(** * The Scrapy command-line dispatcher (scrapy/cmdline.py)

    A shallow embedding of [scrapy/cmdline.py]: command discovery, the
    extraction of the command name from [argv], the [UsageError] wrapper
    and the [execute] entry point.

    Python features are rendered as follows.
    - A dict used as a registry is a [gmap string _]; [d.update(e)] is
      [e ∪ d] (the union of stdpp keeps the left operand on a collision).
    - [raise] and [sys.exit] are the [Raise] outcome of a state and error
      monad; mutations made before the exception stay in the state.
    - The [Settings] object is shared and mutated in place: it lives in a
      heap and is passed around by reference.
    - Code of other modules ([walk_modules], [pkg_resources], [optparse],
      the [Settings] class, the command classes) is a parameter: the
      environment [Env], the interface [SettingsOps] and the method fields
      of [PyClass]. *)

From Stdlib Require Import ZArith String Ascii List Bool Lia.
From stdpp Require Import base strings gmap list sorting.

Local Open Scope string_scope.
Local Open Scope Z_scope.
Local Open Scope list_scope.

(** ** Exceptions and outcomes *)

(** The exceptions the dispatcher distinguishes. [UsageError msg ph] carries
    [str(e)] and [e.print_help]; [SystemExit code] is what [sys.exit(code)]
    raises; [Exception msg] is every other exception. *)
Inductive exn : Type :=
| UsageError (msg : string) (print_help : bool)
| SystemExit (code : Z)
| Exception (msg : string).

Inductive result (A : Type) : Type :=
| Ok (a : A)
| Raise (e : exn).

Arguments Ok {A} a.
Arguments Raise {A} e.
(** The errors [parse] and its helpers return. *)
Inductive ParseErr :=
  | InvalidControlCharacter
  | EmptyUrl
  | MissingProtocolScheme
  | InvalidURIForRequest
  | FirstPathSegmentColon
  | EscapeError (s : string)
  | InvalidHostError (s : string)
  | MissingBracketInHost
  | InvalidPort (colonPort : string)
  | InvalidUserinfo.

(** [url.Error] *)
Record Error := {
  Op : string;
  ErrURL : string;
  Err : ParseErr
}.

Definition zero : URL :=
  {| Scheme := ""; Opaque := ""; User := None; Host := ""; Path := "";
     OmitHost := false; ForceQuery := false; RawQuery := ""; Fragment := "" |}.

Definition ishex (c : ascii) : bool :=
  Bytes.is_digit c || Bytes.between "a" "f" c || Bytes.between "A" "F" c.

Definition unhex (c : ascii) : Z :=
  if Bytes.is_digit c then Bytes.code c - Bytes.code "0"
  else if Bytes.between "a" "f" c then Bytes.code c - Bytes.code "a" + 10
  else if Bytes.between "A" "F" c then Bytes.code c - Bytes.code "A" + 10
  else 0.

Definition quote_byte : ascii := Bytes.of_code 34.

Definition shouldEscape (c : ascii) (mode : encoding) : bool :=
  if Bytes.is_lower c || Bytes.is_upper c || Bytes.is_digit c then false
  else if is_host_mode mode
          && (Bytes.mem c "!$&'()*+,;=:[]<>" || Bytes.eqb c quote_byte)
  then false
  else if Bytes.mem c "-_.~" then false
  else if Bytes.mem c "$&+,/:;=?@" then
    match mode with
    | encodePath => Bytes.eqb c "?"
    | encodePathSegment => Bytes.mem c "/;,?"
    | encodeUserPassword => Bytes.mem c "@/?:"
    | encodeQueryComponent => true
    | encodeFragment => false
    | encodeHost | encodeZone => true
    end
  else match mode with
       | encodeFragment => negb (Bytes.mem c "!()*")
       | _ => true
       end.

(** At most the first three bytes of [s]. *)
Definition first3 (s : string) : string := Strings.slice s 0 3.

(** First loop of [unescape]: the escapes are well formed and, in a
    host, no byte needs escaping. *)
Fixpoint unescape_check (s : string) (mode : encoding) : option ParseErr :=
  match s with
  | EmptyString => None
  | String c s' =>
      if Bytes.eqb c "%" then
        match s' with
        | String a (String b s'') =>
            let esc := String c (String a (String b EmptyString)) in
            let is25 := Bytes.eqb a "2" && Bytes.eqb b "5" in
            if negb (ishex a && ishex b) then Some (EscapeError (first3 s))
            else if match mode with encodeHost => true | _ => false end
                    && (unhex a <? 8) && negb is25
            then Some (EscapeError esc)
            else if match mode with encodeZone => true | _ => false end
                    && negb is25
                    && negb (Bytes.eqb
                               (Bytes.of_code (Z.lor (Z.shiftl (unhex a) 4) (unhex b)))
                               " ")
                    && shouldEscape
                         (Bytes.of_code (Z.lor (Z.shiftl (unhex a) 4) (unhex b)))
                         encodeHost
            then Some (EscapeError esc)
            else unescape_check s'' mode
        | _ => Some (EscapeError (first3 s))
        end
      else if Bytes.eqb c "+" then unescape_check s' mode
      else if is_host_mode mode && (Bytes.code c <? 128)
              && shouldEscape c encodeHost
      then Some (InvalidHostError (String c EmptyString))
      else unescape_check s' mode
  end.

Work required — Please return every line from the material above where the string "EmptyString" occurs.

Answer for the task —
  | EmptyString => None
            let esc := String c (String a (String b EmptyString)) in
      then Some (InvalidHostError (String c EmptyString))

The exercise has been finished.